== PROMPT ==
Find the line holding "Module TrackedObject." in the entries below. Give it again exactly, along with every line after it up to and including the line holding "confidence := 0%float".

== TASK INPUT ==
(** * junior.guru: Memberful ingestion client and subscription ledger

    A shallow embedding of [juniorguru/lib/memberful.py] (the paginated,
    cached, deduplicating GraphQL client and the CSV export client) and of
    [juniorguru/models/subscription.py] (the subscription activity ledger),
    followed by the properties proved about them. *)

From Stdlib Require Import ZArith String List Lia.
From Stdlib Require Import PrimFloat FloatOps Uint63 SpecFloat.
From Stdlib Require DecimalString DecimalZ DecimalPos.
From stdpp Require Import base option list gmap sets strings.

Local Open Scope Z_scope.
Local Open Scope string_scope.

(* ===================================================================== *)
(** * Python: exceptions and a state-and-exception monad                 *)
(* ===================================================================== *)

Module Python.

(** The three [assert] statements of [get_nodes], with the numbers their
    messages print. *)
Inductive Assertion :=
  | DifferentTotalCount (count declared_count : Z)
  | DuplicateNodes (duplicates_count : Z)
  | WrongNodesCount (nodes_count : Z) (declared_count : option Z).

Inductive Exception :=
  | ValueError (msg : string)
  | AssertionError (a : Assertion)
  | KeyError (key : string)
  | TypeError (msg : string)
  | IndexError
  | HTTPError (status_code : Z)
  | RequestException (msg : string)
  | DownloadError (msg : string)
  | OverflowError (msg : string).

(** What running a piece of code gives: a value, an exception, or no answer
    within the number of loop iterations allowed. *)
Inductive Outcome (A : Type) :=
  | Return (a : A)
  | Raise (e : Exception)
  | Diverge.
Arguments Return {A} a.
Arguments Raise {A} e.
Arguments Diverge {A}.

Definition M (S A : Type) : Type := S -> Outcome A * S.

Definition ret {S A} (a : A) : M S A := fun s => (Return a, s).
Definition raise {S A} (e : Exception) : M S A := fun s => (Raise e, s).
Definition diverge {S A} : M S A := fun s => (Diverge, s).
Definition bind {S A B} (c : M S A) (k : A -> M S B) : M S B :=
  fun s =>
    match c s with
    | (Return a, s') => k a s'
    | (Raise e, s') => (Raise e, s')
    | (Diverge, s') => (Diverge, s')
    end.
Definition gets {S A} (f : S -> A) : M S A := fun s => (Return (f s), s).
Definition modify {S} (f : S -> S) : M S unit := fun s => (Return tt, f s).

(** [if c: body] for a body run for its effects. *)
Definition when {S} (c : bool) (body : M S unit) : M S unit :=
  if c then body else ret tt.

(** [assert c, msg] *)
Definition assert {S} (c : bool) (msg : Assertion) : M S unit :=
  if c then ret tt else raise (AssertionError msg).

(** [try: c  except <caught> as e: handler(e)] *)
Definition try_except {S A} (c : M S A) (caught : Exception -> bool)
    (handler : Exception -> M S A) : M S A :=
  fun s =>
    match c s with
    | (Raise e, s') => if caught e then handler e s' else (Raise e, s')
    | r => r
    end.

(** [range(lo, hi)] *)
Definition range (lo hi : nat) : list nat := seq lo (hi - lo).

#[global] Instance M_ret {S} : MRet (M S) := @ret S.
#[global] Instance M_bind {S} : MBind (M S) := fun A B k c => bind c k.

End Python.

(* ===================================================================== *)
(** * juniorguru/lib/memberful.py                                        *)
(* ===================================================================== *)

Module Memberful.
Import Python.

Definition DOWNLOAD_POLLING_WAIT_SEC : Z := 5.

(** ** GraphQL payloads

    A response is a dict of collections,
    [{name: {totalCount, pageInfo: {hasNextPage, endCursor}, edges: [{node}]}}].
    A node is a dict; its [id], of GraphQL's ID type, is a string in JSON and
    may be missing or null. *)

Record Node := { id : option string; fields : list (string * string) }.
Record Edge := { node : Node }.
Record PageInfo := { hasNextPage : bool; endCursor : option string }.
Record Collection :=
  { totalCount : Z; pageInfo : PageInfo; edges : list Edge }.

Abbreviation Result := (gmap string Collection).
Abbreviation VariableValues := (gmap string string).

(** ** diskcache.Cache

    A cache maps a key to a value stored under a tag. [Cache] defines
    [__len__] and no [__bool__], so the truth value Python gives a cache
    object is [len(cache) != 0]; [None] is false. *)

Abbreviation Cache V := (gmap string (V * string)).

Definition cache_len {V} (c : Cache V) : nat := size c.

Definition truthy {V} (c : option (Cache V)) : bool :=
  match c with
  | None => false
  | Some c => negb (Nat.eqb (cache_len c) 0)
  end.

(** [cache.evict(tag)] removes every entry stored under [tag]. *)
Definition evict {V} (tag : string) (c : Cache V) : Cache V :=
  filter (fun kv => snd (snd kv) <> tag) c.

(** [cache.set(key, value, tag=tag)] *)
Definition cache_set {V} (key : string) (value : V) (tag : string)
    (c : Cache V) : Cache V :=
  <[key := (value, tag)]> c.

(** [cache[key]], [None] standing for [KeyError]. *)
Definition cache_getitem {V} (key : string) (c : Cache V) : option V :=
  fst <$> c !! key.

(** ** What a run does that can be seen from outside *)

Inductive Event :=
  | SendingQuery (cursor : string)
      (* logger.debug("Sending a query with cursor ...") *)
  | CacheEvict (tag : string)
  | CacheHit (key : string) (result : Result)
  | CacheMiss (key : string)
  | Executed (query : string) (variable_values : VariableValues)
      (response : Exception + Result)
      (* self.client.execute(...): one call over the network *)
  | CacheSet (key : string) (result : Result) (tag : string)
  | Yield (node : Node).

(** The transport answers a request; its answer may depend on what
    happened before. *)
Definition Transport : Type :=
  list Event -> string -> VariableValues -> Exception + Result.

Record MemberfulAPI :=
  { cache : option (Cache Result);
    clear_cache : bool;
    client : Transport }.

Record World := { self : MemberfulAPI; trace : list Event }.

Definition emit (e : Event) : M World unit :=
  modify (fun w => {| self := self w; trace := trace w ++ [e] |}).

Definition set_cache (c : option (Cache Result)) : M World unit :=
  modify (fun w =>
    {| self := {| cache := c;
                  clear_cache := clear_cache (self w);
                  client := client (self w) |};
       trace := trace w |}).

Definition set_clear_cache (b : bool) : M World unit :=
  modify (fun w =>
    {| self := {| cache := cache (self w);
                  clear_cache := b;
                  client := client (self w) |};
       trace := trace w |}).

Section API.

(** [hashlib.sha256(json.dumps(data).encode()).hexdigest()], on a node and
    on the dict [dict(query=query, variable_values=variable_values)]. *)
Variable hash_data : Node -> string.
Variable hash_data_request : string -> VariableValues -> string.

---

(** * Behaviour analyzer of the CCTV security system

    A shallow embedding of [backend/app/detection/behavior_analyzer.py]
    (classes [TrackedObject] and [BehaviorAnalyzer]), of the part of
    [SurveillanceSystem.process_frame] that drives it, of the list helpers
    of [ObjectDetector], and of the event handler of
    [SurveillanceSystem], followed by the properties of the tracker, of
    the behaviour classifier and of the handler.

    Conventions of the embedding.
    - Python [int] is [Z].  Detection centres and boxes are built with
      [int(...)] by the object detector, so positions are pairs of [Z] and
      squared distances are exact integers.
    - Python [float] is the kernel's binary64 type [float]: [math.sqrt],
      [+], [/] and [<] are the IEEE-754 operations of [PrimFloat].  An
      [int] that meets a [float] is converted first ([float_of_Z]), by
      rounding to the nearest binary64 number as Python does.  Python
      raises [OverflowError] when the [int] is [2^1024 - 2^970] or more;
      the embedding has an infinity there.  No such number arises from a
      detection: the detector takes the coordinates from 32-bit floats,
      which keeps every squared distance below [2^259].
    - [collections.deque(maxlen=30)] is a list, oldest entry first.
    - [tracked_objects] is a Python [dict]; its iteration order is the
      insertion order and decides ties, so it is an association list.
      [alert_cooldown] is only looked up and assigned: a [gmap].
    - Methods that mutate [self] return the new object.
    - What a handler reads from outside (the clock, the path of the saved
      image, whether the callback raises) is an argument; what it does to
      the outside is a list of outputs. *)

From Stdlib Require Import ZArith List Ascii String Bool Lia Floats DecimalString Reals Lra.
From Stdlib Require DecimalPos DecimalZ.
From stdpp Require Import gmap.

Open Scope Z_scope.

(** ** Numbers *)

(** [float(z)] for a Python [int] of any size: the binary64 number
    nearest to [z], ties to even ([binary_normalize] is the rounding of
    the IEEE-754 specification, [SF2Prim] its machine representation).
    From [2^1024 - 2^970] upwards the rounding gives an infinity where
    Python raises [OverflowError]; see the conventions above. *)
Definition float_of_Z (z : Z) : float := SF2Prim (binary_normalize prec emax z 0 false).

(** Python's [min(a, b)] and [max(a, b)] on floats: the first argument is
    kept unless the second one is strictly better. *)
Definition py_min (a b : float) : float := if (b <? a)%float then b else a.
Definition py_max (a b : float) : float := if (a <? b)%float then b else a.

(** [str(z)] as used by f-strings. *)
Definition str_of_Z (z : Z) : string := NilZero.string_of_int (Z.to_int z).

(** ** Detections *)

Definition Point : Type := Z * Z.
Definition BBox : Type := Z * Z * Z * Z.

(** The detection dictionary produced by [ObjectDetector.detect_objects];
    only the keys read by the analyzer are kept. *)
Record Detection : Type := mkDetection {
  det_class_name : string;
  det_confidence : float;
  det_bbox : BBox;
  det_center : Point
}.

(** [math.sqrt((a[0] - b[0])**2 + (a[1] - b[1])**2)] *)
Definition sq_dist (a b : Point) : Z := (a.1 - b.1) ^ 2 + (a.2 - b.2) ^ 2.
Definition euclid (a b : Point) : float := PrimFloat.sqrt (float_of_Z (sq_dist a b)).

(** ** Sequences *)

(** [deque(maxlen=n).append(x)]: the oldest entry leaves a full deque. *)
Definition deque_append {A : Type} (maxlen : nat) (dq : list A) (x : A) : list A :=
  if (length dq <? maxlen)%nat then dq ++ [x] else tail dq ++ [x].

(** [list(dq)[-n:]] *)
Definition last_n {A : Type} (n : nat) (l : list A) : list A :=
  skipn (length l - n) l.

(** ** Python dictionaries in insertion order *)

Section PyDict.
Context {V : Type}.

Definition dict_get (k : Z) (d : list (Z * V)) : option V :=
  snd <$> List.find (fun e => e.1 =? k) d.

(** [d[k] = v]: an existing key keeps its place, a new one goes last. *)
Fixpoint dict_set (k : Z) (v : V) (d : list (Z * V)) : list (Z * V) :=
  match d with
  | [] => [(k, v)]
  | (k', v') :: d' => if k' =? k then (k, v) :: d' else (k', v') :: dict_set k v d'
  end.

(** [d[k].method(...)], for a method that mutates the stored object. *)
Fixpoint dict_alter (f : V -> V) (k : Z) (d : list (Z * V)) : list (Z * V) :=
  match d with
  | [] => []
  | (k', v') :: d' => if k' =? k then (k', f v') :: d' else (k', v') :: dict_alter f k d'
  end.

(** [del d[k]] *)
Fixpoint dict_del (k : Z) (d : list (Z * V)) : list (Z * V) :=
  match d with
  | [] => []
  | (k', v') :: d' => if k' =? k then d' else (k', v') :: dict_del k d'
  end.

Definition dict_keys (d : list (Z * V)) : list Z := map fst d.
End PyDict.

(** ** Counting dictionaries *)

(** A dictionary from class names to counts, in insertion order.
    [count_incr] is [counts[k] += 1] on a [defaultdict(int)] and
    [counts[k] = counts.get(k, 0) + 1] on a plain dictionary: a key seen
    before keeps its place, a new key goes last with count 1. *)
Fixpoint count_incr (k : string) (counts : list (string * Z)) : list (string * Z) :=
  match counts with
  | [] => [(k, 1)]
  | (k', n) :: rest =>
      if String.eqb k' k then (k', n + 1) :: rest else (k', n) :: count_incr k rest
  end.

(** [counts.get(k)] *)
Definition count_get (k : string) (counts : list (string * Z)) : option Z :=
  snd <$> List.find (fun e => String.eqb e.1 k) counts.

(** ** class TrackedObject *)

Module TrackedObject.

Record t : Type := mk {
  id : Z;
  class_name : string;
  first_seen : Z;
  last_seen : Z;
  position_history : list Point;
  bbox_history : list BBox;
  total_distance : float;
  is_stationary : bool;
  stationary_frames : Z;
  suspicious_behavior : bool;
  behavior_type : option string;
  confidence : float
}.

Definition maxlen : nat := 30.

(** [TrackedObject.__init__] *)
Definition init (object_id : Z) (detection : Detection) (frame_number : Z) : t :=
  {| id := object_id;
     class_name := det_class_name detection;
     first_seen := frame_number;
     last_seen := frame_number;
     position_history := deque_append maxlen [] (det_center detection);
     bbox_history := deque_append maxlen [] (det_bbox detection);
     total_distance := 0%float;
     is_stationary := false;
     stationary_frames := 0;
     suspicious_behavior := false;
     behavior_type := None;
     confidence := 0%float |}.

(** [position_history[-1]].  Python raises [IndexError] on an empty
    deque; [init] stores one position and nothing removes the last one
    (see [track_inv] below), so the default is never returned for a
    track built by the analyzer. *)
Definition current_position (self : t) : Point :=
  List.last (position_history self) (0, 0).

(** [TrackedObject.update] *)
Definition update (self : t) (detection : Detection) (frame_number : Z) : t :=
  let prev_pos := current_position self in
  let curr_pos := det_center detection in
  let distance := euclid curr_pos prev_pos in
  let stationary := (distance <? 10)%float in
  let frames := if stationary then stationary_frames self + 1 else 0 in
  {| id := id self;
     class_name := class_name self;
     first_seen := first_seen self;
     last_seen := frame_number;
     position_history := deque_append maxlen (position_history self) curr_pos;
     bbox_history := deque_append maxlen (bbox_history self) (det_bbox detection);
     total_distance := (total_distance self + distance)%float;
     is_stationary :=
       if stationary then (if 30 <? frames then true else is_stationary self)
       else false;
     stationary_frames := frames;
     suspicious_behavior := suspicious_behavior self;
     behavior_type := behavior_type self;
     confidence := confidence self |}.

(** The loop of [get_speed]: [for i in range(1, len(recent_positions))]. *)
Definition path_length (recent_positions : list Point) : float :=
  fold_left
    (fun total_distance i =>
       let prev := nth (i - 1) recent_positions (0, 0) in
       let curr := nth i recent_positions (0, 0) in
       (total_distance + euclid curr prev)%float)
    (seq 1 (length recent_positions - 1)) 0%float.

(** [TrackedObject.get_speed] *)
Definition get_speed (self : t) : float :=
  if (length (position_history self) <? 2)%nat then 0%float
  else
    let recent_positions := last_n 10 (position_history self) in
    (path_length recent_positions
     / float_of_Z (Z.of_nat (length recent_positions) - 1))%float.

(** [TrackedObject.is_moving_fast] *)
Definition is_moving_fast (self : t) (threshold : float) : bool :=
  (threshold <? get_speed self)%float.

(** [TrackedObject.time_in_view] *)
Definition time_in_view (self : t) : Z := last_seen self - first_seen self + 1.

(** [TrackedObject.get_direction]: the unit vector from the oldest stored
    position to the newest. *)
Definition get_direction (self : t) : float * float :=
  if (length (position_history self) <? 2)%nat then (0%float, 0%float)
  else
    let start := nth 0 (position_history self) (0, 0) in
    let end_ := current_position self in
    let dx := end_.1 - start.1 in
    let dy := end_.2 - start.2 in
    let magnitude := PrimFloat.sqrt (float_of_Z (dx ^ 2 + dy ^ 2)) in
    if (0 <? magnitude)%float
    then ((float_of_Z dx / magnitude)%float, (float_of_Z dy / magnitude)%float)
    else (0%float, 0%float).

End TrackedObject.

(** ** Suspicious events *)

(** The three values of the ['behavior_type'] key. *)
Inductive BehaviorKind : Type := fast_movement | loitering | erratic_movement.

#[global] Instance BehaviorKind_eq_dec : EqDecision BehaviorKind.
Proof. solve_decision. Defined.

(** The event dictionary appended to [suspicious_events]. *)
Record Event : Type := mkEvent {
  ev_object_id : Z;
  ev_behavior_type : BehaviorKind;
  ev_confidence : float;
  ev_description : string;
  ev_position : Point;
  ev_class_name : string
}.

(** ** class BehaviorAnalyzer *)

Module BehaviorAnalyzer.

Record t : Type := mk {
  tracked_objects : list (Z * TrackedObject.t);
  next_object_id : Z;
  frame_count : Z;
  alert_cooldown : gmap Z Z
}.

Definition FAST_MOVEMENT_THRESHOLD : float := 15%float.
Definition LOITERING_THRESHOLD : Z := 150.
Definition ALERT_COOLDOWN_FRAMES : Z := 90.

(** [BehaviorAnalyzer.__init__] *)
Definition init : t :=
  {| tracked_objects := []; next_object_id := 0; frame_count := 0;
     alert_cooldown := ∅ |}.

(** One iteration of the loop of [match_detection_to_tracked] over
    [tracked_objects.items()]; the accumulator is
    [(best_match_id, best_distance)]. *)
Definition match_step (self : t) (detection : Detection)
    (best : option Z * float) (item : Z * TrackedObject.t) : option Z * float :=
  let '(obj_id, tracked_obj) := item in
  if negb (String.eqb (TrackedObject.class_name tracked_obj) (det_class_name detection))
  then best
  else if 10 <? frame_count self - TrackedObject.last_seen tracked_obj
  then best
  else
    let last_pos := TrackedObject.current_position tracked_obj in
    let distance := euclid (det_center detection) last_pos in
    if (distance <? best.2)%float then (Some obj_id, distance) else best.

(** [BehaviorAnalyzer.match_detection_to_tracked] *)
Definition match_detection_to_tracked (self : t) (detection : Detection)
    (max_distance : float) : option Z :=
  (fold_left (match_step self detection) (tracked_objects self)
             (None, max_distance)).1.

...

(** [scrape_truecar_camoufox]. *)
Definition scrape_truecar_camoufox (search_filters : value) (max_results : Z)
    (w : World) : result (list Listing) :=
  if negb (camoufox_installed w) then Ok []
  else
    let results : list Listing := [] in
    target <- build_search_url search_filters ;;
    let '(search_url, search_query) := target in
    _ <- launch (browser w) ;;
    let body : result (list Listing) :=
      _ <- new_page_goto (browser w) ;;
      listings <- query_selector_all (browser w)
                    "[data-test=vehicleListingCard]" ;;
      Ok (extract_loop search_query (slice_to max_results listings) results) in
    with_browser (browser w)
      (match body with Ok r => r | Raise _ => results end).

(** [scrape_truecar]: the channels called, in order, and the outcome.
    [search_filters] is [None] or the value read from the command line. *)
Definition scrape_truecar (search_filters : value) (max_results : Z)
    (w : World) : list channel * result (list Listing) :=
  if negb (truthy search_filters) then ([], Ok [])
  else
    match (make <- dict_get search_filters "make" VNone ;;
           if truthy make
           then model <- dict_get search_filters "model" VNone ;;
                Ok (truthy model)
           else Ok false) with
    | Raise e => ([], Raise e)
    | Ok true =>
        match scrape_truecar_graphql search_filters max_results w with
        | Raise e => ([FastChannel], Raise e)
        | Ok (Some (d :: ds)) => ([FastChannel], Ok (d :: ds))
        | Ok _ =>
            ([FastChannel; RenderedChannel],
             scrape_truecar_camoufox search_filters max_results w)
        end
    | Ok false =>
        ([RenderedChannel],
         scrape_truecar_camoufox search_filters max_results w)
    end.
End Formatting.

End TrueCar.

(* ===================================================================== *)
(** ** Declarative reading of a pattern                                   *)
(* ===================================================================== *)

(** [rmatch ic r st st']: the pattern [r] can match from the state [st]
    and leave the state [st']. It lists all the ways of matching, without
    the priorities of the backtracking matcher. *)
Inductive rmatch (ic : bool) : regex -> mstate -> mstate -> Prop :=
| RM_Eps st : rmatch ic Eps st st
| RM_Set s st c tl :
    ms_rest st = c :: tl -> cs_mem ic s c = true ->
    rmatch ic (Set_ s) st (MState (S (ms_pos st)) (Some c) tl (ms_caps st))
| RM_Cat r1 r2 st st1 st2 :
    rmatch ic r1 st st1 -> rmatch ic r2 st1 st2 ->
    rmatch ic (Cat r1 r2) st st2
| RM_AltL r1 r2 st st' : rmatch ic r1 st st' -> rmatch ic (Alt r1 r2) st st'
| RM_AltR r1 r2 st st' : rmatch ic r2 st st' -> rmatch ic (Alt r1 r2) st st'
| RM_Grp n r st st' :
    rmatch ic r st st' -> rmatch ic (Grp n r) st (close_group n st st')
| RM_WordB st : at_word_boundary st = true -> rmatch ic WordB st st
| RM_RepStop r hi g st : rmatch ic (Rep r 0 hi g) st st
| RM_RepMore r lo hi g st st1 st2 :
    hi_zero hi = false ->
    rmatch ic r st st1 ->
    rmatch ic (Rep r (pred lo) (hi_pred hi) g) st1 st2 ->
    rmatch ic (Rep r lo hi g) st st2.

== ANSWER SECTION ==
Module TrackedObject.

Record t : Type := mk {
  id : Z;
  class_name : string;
  first_seen : Z;
  last_seen : Z;
  position_history : list Point;
  bbox_history : list BBox;
  total_distance : float;
  is_stationary : bool;
  stationary_frames : Z;
  suspicious_behavior : bool;
  behavior_type : option string;
  confidence : float
}.

Definition maxlen : nat := 30.

(** [TrackedObject.__init__] *)
Definition init (object_id : Z) (detection : Detection) (frame_number : Z) : t :=
  {| id := object_id;
     class_name := det_class_name detection;
     first_seen := frame_number;
     last_seen := frame_number;
     position_history := deque_append maxlen [] (det_center detection);
     bbox_history := deque_append maxlen [] (det_bbox detection);
     total_distance := 0%float;
     is_stationary := false;
     stationary_frames := 0;
     suspicious_behavior := false;
     behavior_type := None;
     confidence := 0%float |}.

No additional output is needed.